Sunday, December 05, 2004
Could we make this a successful grass roots movement? Let the Republicans choose between becoming heroes or getting left behind?
"If President Bush is looking for a legacy, I have just the one for him - a national science project that would be our generation's moon shot: a crash science initiative for alternative energy and conservation to make America energy-independent in 10 years. Imagine if every American kid, in every school, were galvanized around such a vision. "
"If President Bush made energy independence his moon shot, he would dry up revenue for terrorism; force Iran, Russia, Venezuela and Saudi Arabia to take the path of reform - which they will never do with $45-a-barrel oil - strengthen the dollar; and improve his own standing in Europe, by doing something huge to reduce global warming. He would also create a magnet to inspire young people to contribute to the war on terrorism and America's future by becoming scientists, engineers and mathematicians. "This is not just a win-win," said the Johns Hopkins foreign policy expert Michael Mandelbaum. "This is a win-win-win-win-win."
"Summoning all our energies and skills to produce a 21st-century fuel is George W. Bush's opportunity to be both Nixon to China and J.F.K. to the moon - in one move.
Saturday, December 04, 2004
"During a meal...I got the story of how Julian [Lombardi] had met up with so many other stars that formed the Croquet constellation: Alan Kay – an ex-Xerox PARC genius who’d developed the familiar “windowing” interface (GUI); 3D games and graphics wizard David Smith; David P. Reed, father of Reed’s Law (a scaling law for groupforming network architectures); Andreas Raab, a 3D prodigy and Squeak developer; and Mark P. McCahill, the guy who coined the phrase “surfing the Net,” among other things. By all appearances, Julian had gotten mixed up with the Dream Team of computer geeks. All that was left was for me to see what they had created.
We sat down before our respective laptops – I on my PC, he on his Mac, and we began to explore the environments of Croquet together. At first, the terrain was simple. A blue sky with clouds floating overhead. In this gridlike, 3D landscape, there were objects of various sizes placed in the foreground and back, all seemingly subject to the laws of perspective.
“I designed this area to look like the Holodeck,” he said. “This lets the user know he’s at a starting place.” Julian’s avatar – a white rabbit – approached, and Julian’s voice could be heard from one of the computer’s speakers.
“Hear my voice? That’s voice-over IP.”
He took me to one of the objects in the landscape. It looked to be a floating window or picture.
“Watch this,” said Julian and a beam of light shot from his avatar to land on the picture-window, representing his interaction with it. He moved the window back and forth as if it were spinning on an invisible axis. Then, on his computer, he gave it a spin and it turned. As I got closer to the picture-window, on my computer, I could see the image being presented – pillars of some classical civilization overgrown by vines.
“Why don’t you give it a try?” said Julian.
From my PC, I clicked on the window and suddenly I controlled it.
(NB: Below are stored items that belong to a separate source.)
(* ===== verification/ScriptRun.v ===== *)
(** * The shell: scripts as text (src/bin/nsh/nsh.c)

    The text of a structured program, and the proof that [nsh] run on that
    text runs the program; what becomes of the one-line forms its own help
    text advertises, and of a block typed after a longer one. *)
From Stdlib Require String Ascii.
Import String.StringSyntax.
From S2P Require Import Prelude Bytes Proc Env Path Vfs Libc Readline Shell Script.

Module ScriptRun.
Import Proc Vfs Libc Shell Script.

(** ** The text of a program *)

Fixpoint spaced (ws : list (list Z)) : list Z := match ws with [] => [] | w :: ws => 32 :: w ++ spaced ws end.
Definition for_line (v : list Z) (ws : list (list Z)) : list Z := cs "for " ++ v ++ cs " in" ++ spaced ws.

Fixpoint lines (p : prog) : rows :=
  match p with
  | Done => []
  | Cmd l p => l :: lines p
  | If c b t p => (cs "if " ++ c) :: cs "then" :: lines b ++ branch_lines t ++ lines p
  | While c b p => (cs "while " ++ c) :: cs "do" :: lines b ++ cs "done" :: lines p
  | For v ws b p => for_line v ws :: cs "do" :: lines b ++ cs "done" :: lines p
  end
with branch_lines (t : branch) : rows :=
  match t with
  | Fi => [cs "fi"]
  | Else b => cs "else" :: lines b ++ [cs "fi"]
  | Elif c b t => (cs "elif " ++ c) :: cs "then" :: lines b ++ branch_lines t
  end.

Definition text (ls : rows) : list Z := mjoin ((fun l => l ++ [10]) <$> ls).

(** Lines that fit a row and have no line end, comment or NUL. *)
Definition line_ok (l : list Z) : bool :=
  forallb (fun c => negb ((c =? 0) || (c =? 10) || (c =? 13) || (c =? 35))) l && (length l <? SB_LINE - 1)%nat && negb (is_blank_line l).

(** Conditions without a semicolon and without blanks around them. *)
Definition cond_ok (c : list Z) : bool :=
  forallb (fun c => negb (c =? 59)) c && bool_decide (trim c = c) && bool_decide (rtrim c = c) && (length c <? SB_LINE)%nat.

Definition word_ok (n : nat) (w : list Z) : bool :=
  forallb (fun c => negb (c =? 32) && negb (c =? 59)) w && (length w <=? n)%nat && negb (bool_decide (w = [])).

Fixpoint prog_ok (p : prog) : bool :=
  match p with
  | Done => true
  | Cmd l p => line_ok l && negb (bool_decide (token l ∈ kws)) && prog_ok p
  | If c b t p => line_ok (cs "if " ++ c) && cond_ok c && prog_ok b && branch_ok t && prog_ok p
  | While c b p => line_ok (cs "while " ++ c) && cond_ok c && prog_ok b && prog_ok p
  | For v ws b p => line_ok (for_line v ws) && word_ok 31 v && forallb (word_ok 63) ws && (length ws <=? 32)%nat && prog_ok b && prog_ok p
  end
with branch_ok (t : branch) : bool :=
  match t with
  | Fi => true
  | Else b => prog_ok b
  | Elif c b t => line_ok (cs "elif " ++ c) && cond_ok c && prog_ok b && branch_ok t
  end.

Scheme prog_mut := Induction for prog Sort Prop
with branch_mut := Induction for branch Sort Prop.
Combined Scheme prog_branch_ind from prog_mut, branch_mut.

(** ** Headers *)

Lemma scan_all p n l r : forallb p l = true -> (length l <= n)%nat -> match r with [] => True | c :: _ => p c = false \/ length l = n end ->
  scan p n (l ++ r) = (l, r).
Proof.
  intros Hl. revert n. induction l as [|c l IH]; intros n Hn Hr; cbn [app].
  - destruct n, r as [|c r]; try done. cbn. destruct Hr as [->|[=]]. done.
  - cbn in Hl. apply andb_prop in Hl as [Hc Hl]. destruct n as [|n]; cbn [length] in *; [lia|]. cbn [scan]. rewrite Hc, IH; [done | done | lia |].
    destruct r; [done|]. destruct Hr as [?|?]; [by left | right; lia].
Qed.

Lemma after_kw_cond (kw c : list Z) : trim (kw ++ 32 :: c) = kw ++ 32 :: c -> cond_ok c = true -> after_kw (kw ++ 32 :: c) kw SB_LINE = c.
Proof.
  unfold cond_ok. intros Ht H. repeat (apply andb_prop in H as [H ?]). apply Nat.ltb_lt in H0. apply bool_decide_eq_true in H1, H2.
  unfold after_kw. rewrite Ht, drop_app_length. change (trim (32 :: c)) with (trim c). rewrite H2.
  pose proof (scan_all (fun c => negb (c =? 59)) (SB_LINE - 1) c [] H ltac:(lia) I) as E. rewrite app_nil_r in E. by rewrite E.
Qed.

Lemma skip_spaces_word n w r : word_ok n w = true -> skip_spaces (w ++ r) = w ++ r.
Proof.
  unfold word_ok. intros H. apply andb_prop in H as [H Hn]. apply andb_prop in H as [H _]. destruct w as [|c w]; [done|]. cbn in H. apply andb_prop in H as [H _]. apply andb_prop in H as [H _].
  unfold skip_spaces. cbn. by destruct (c =? 32).
Qed.

Lemma for_words_all ws : forallb (word_ok 63) ws = true -> forall fuel n, (length (spaced ws) <= fuel)%nat -> (length ws <= n)%nat ->
  for_words fuel n (spaced ws) = ws.
Proof.
  induction ws as [|w ws IH]; intros Hw fuel n Hf Hn; [by destruct fuel, n|]. cbn in Hw. apply andb_prop in Hw as [Hw Hws]. cbn [spaced length] in *. rewrite length_app in Hf.
  destruct fuel as [|fuel]; [cbn in Hf; lia|]. destruct n as [|n]; [lia|]. cbn [for_words]. set (r := spaced ws) in *.
  change (skip_spaces (32 :: w ++ r)) with (skip_spaces (w ++ r)). rewrite (skip_spaces_word 63) by done.
  unfold word_ok in Hw. apply andb_prop in Hw as [Hw Hne]. apply andb_prop in Hw as [Hw Hl]. apply Nat.leb_le in Hl.
  rewrite (scan_all _ 63 w r Hw Hl); [|unfold r; destruct ws; cbn; [done | by left]].
  destruct w as [|c w]; [done|]. cbn [app]. cbn in Hw. apply andb_prop in Hw as [Hc _]. apply andb_prop in Hc as [_ Hc]. destruct (c =? 59); [done|]. f_equal. apply IH; [done | cbn in Hf; lia | cbn in Hn; lia].
Qed.

Lemma skip_spaces_idem t : skip_spaces (skip_spaces t) = skip_spaces t.
Proof. unfold skip_spaces. induction t as [|c t IH]; cbn; [done|]. destruct (c =? 32) eqn:E; [done|]. cbn. by rewrite E. Qed.

Lemma for_words_skip fuel n t : for_words fuel n (skip_spaces t) = for_words fuel n t.
Proof. destruct fuel, n; try done. cbn [for_words]. by rewrite skip_spaces_idem. Qed.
I moved it as Julian had from his machine – pushing it from the left – forward then back – and the picture-window changed proportions as I moved it. Then something quite profound happened: Julian’s avatar stopped my movement. You could see the window jump slightly as we wrestled to gain control of the thing.
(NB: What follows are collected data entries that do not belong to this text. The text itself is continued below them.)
(* ===== verification/Utils.v ===== *)
(** * User programs that filter text (src/bin)

    sort, tail, head, wc, grep, cat, echo, seq and test.  A program gets its
    arguments (without its name), what each file name opens to and its
    standard input, and gives what it prints and its exit status.  Messages to
    the error output are left out. *)
From Stdlib Require String Ascii.
Import String.StringSyntax.
From stdpp Require Import sorting.
From S2P Require Import Prelude Bytes Proc Vfs Libc.

Module Utils.
Import Proc Vfs Libc.

Definition result : Type := list Z * Z.

(** One file after the other: output and status; a file that cannot be opened sets the
    status [err] and is skipped. *)
Fixpoint each_file (files : list Z -> option (list Z)) (err : Z) (body : list Z -> list Z -> list Z) (names : list (list Z)) : result :=
  match names with
  | [] => ([], 0)
  | n :: names =>
      let '(out, rc) := each_file files err body names in
      match files n with
      | Some f => (body n f ++ out, rc)
      | None => (out, err)
      end
  end.

(** ** sort *)

Definition SORT_MAX_LINES : nat := 512.
Definition SORT_LINE_MAX : nat := 256.

(** [room] rows are left; [buf] holds the characters of the current line.  A stored line
    is used up to its first NUL. *)
Fixpoint read_lines (room : nat) (f buf : list Z) : list (list Z) :=
  match room, f with
  | O, _ => []
  | S _, [] => match buf with [] => [] | _ => [cstr buf] end
  | S room', c :: f =>
      if c =? 13 then read_lines room f buf
      else if c =? 10 then cstr buf :: read_lines room' f []
      else if (length buf <? SORT_LINE_MAX - 1)%nat then read_lines room f (buf ++ [c])
      else read_lines room f buf
  end.

(** [j + 1 = k]: the rows above [j] have moved up by one. *)
Fixpoint sift (rev : bool) (key : list Z) (k : nat) (a : list (list Z)) : list (list Z) :=
  match k with
  | O => <[O := key]> a
  | S j =>
      let cmp := strcmp (nth j a []) key in
      if (if rev then cmp <? 0 else 0 <? cmp) then sift rev key j (<[k := nth j a []]> a)
      else <[k := key]> a
  end.

Definition insertion_sort (rev : bool) (a : list (list Z)) : list (list Z) :=
  foldl (fun a i => sift rev (nth i a []) i a) a (seq 1 (length a - 1)).

(** The lines of several files share the 512 rows. *)
Fixpoint read_files (files : list Z -> option (list Z)) (ls : list (list Z)) (names : list (list Z)) : list (list Z) :=
  match names with
  | [] => ls
  | n :: names =>
      match files n with
      | Some f => read_files files (ls ++ read_lines (SORT_MAX_LINES - length ls) f []) names
      | None => read_files files ls names
      end
  end.

Definition puts_lines (ls : list (list Z)) : list Z := mjoin ((fun l => l ++ [10]) <$> ls).

Definition sort_main (files : list Z -> option (list Z)) (stdin : list Z) (args : list (list Z)) : result :=
  let rev := match args with a :: _ => strcmp a (cs "-r") =? 0 | [] => false end in
  let names := if rev then drop 1 args else args in
  let ls := match names with [] => read_lines SORT_MAX_LINES stdin [] | _ => read_files files [] names end in
  (puts_lines (insertion_sort rev ls), 0).

(** ** tail *)

Definition TAIL_LINE_MAX : nat := 512.
Definition TAIL_LINES_MAX : Z := 100.

(** The rows, their lengths, the row being filled, the rows in use and the position in
    the row being filled. *)
Record ring := mkRing { t_rows : list (list Z); t_llen : list nat; t_head : nat; t_count : nat; t_pos : nat }.

Definition end_row (n : nat) (r : ring) : ring :=
  mkRing (<[t_head r := <[t_pos r := 0]> (nth (t_head r) (t_rows r) [])]> (t_rows r)) (<[t_head r := t_pos r]> (t_llen r))
    ((t_head r + 1) mod n) (if (t_count r <? n)%nat then S (t_count r) else t_count r) 0.

Definition tail_char (n : nat) (r : ring) (c : Z) : ring :=
  if c =? 13 then r
  else if c =? 10 then end_row n r
  else if (t_pos r <? TAIL_LINE_MAX - 1)%nat then
    mkRing (<[t_head r := <[t_pos r := c]> (nth (t_head r) (t_rows r) [])]> (t_rows r)) (t_llen r) (t_head r) (t_count r) (S (t_pos r))
  else r.

Definition ring0 (rows : list (list Z)) (llen : list nat) : ring := mkRing rows llen 0 0 0.

(** The rows and lengths are static: they keep what an earlier file left. *)
Definition tail_fd (n : Z) (rows : list (list Z)) (llen : list nat) (f : list Z) : list Z * (list (list Z) * list nat) :=
  let n := Z.to_nat (if (n <=? 0) || (TAIL_LINES_MAX <? n) then TAIL_LINES_MAX else n) in
  let r := foldl (tail_char n) (ring0 rows llen) f in
  let r := if (0 <? t_pos r)%nat then end_row n r else r in
  let start := ((t_head r + n - t_count r) mod n)%nat in
  (mjoin ((fun i => let idx := ((start + i) mod n)%nat in take (nth idx (t_llen r) 0%nat) (nth idx (t_rows r) []) ++ [10]) <$> seq 0 (t_count r)),
   (t_rows r, t_llen r)).

(** [-nN] or [-n N]; the rest are files. *)
Definition tail_args (args : list (list Z)) : Z * list (list Z) :=
  let '(n, names) :=
    match args with
    | a :: rest =>
        if (byte a 0 =? 45) && (byte a 1 =? 110) then
          if negb (byte a 2 =? 0) then (atoi (drop 2 a), rest)
          else match rest with b :: rest => (atoi b, rest) | [] => (10, args) end
        else (10, args)
    | [] => (10, [])
    end in
  (if n <=? 0 then 10 else n, names).

Definition banner (names : list (list Z)) (name : list Z) : list Z :=
  if (1 <? length names)%nat then print_to 1024 (cs "==> %s <==" ++ [10]) [AStr (Some name)] else [].

Fixpoint tail_files (files : list Z -> option (list Z)) (all : list (list Z)) (n : Z) (st : list (list Z) * list nat) (names : list (list Z)) : result :=
  match names with
  | [] => ([], 0)
  | name :: names =>
      match files name with
      | None => (fun r => (r.1, 1)) (tail_files files all n st names)
      | Some f =>
          let '(o, st) := tail_fd n st.1 st.2 f in
          let '(out, rc) := tail_files files all n st names in
          (banner all name ++ o ++ out, rc)
      end
  end.

Definition tail_static : list (list Z) * list nat := (replicate 100 (replicate TAIL_LINE_MAX 0), replicate 100 0%nat).

Definition tail_main (files : list Z -> option (list Z)) (stdin : list Z) (args : list (list Z)) : result :=
  let '(n, names) := tail_args args in
  match names with
  | [] => ((tail_fd n tail_static.1 tail_static.2 stdin).1, 0)
  | _ => tail_files files names n tail_static names
  end.

(** ** head *)

Fixpoint head_fd (n : Z) (f : list Z) : list Z :=
  match f with
  | [] => []
  | c :: f' => if 0 <? n then c :: head_fd (if c =? 10 then n - 1 else n) f' else []
  end.

Definition head_args (args : list (list Z)) : Z * list (list Z) :=
  let '(n, names) :=
    match args with
    | a :: rest =>
        if (byte a 0 =? 45) && (byte a 1 =? 110) then
          let n := atoi (drop 2 a) in
          match rest with
          | b :: rest' => if (n =? 0) && (byte a 2 =? 0) then (atoi b, rest') else (n, rest)
          | [] => (n, rest)
          end
        else (10, args)
    | [] => (10, [])
    end in
  (if n <=? 0 then 10 else n, names).

Definition head_main (files : list Z -> option (list Z)) (stdin : list Z) (args : list (list Z)) : result :=
  let '(n, names) := head_args args in
  match names with
  | [] => (head_fd n stdin, 0)
  | _ => each_file files 1 (fun name f => banner names name ++ head_fd n f) names
  end.

(** ** wc *)

Record counts := mkCounts { w_lines : Z; w_words : Z; w_bytes : Z; w_in : bool }.

Definition wc_char (w : counts) (c : Z) : counts :=
  let lines := if c =? 10 then w_lines w + 1 else w_lines w in
  if (c =? 32) || (c =? 9) || (c =? 10) || (c =? 13) then mkCounts lines (w_words w) (w_bytes w + 1) false
  else mkCounts lines (if w_in w then w_words w else w_words w + 1) (w_bytes w + 1) true.

Definition count (label : option (list Z)) (f : list Z) : list Z :=
  let w := foldl wc_char (mkCounts 0 0 0 false) f in
  print_to 1024 (cs "%8ld %8ld %8ld") [AInt (w_lines w); AInt (w_words w); AInt (w_bytes w)] ++
  (match label with None => [] | Some l => 32 :: l end) ++ [10].

(** Without a file there is no label. *)
Definition wc_main (files : list Z -> option (list Z)) (stdin : list Z) (args : list (list Z)) : result :=
  match args with
  | [] => (count None stdin, 0)
  | _ => each_file files 1 (fun n => count (Some n)) args
  end.

(** ** grep *)

Fixpoint starts_ci (h p : list Z) : bool :=
  match p, h with
  | [], _ => true
  | y :: p, x :: h => (tolower x =? tolower y) && starts_ci h p
  | _ :: _, [] => false
  end.

(** Every position of the line but its end. *)
Fixpoint match_ci (line pat : list Z) : bool :=
  match line with
  | [] => false
  | _ :: l => starts_ci line pat || match_ci l pat
  end.

Definition grep_match (line pat : list Z) (ci : bool) : bool :=
  if ci then match_ci line pat else bool_decide (is_Some (strstr line pat)).

(** A character read when 511 are stored ends the line and is not stored.  What is
    printed, and whether there was a match. *)
Fixpoint grep_loop (pat : list Z) (ci : bool) (name line f : list Z) : list Z * bool :=
  let flush (r : list Z * bool) : list Z * bool :=
    if grep_match (cstr line) pat ci then (name ++ cstr line ++ [10] ++ r.1, true) else r in
  match f with
  | [] => match line with [] => ([], false) | _ => flush ([], false) end
  | c :: f =>
      if (c =? 10) || (length line =? 511)%nat then flush (grep_loop pat ci name [] f)
      else grep_loop pat ci name (line ++ [c]) f
  end.

Definition grep_main (files : list Z -> option (list Z)) (stdin : list Z) (args : list (list Z)) : result :=
  let ci := match args with a :: _ => strcmp a (cs "-i") =? 0 | [] => false end in
  match (if ci then drop 1 args else args) with
  | [] => (cs "usage: grep [-i] <pattern> [file ...]" ++ [10], 2)
  | pat :: names =>
      let show n := if (1 <? length names)%nat then n ++ [58] else [] in
      let run n f := grep_loop pat ci (show n) [] f in
      let '(out, found, rc) :=
        match names with
        | [] => let '(o, b) := grep_loop pat ci [] [] stdin in (o, b, 0)
        | _ => (mjoin ((fun n => match files n with Some f => (run n f).1 | None => [] end) <$> names),
                existsb (fun n => match files n with Some f => (run n f).2 | None => false end) names,
                if existsb (fun n => bool_decide (files n = None)) names then 2 else 0)
        end in
      (out, if found then 0 else if rc =? 0 then 1 else rc)
  end.

(** ** cat *)

Definition cat_main (files : list Z -> option (list Z)) (stdin : list Z) (args : list (list Z)) : result :=
  match args with
  | [] => (stdin, 0)
  | a :: _ => match files a with Some f => (f, 0) | None => (cs "cat: cannot open " ++ a ++ [10], 1) end
  end.

(** ** echo *)

Fixpoint unescape (s : list Z) : list Z :=
  match s with
  | [] => []
  | c :: s' =>
      match s' with
      | d :: s'' =>
          if c =? 92 then
            (if d =? 110 then [10] else if d =? 116 then [9] else if d =? 114 then [13] else if d =? 92 then [92] else [92; d]) ++ unescape s''
          else c :: unescape s'
      | [] => [c]
      end
  end.
Definition echo_str (s : list Z) (escape : bool) : list Z := if escape then unescape s else s.

(** The leading words of a dash and of the letters [n] and [e]. *)
Fixpoint echo_flags (newline escape : bool) (args : list (list Z)) : bool * bool * list (list Z) :=
  match args with
  | (c :: f) :: rest =>
      if (c =? 45) && forallb (fun x => (x =? 110) || (x =? 101)) f then
        echo_flags (newline && negb (existsb (fun x => x =? 110) f)) (escape || existsb (fun x => x =? 101) f) rest
      else (newline, escape, args)
  | _ => (newline, escape, args)
  end.

Fixpoint echo_words (escape : bool) (args : list (list Z)) : list Z :=
  match args with
  | [] => []
  | [a] => echo_str a escape
  | a :: args => echo_str a escape ++ [32] ++ echo_words escape args
  end.

Definition echo_main (args : list (list Z)) : result :=
  let '(newline, escape, words) := echo_flags true false args in
  (echo_words escape words ++ (if newline then [10] else []), 0).

(** ** seq *)

Fixpoint seq_loop (fuel : nat) (i step last : Z) : list Z :=
  match fuel with
  | O => []
  | S fuel =>
      if (if 0 <? step then i <=? last else last <=? i) then
        print_to 32 (cs "%ld" ++ [10]) [AInt i] ++ seq_loop fuel (i + step) step last
      else []
  end.

(** [atoi] gives 32-bit values, so the 64-bit index does not overflow and the loop runs at
    most [|last - first| + 1] times. *)
Definition seq_main (args : list (list Z)) : result :=
  let go (first step last : Z) : result :=
    if step =? 0 then (cs "seq: step cannot be zero" ++ [10], 1)
    else (seq_loop (Z.to_nat (Z.abs (last - first) + 2)) first step last, 0) in
  match args with
  | [a] => go 1 1 (atoi a)
  | [a; b] => go (atoi a) 1 (atoi b)
  | [a; b; c] => go (atoi a) (atoi b) (atoi c)
  | _ => (cs "usage: seq [first [step]] last" ++ [10], 1)
  end.

(** ** test *)

(** The mode and size of a file, if it exists. *)
Definition stats : Type := list Z -> option (Z * Z).

Definition test_unary (st : stats) (op arg : list Z) : bool :=
  let named (n : list Z) := strcmp op n =? 0 in
  if named (cs "-z") then (length arg =? 0)%nat
  else if named (cs "-n") then negb (length arg =? 0)%nat
  else
    match st arg with
    | None => false
    | Some (mode, size) =>
        if named (cs "-e") then true
        else if named (cs "-f") then ctrue (Z.land mode 0x8000)
        else if named (cs "-d") then ctrue (Z.land mode 0x4000)
        else if named (cs "-r") then true
        else if named (cs "-s") then 0 <? size
        else false
    end.

Definition test_binary (a op b : list Z) : bool :=
  let named (n : list Z) := strcmp op n =? 0 in
  let cmp := strcmp a b in
  if named (cs "=") || named (cs "==") then cmp =? 0
  else if named (cs "!=") then negb (cmp =? 0)
  else if named (cs "<") then cmp <? 0
  else if named (cs ">") then 0 <? cmp
  else if named (cs "-eq") then atoi a =? atoi b
  else if named (cs "-ne") then negb (atoi a =? atoi b)
  else if named (cs "-lt") then atoi a <? atoi b
  else if named (cs "-le") then atoi a <=? atoi b
  else if named (cs "-gt") then atoi b <? atoi a
  else if named (cs "-ge") then atoi b <=? atoi a
  else false.

Fixpoint test_eval (st : stats) (args : list (list Z)) : bool :=
  match args with
  | [] => false
  | a :: rest =>
      if strcmp a (cs "!") =? 0 then negb (test_eval st rest)
      else match rest with
           | [] => negb (length a =? 0)%nat
           | [b] => if byte a 0 =? 45 then test_unary st a b else false
           | [op; b] => test_binary a op b
           | _ => false
           end
  end.

Definition test_main (st : stats) (args : list (list Z)) : Z :=
  let args := match last args with Some l => if strcmp l (cs "]") =? 0 then removelast args else args | None => args end in
  if test_eval st args then 1 else 0.
End Utils.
“What you are seeing now is at the essence of Croquet,”"
And here's a screenshot:
The caption reads...
As a result of the game's exposure in a Croquet space, it is possible for two or more people to collaboratively use an application over the network - even though the application was not written to support online interactivity. Its network awareness is a feature imparted to the application because of its exposure within a collabrative Croquet space.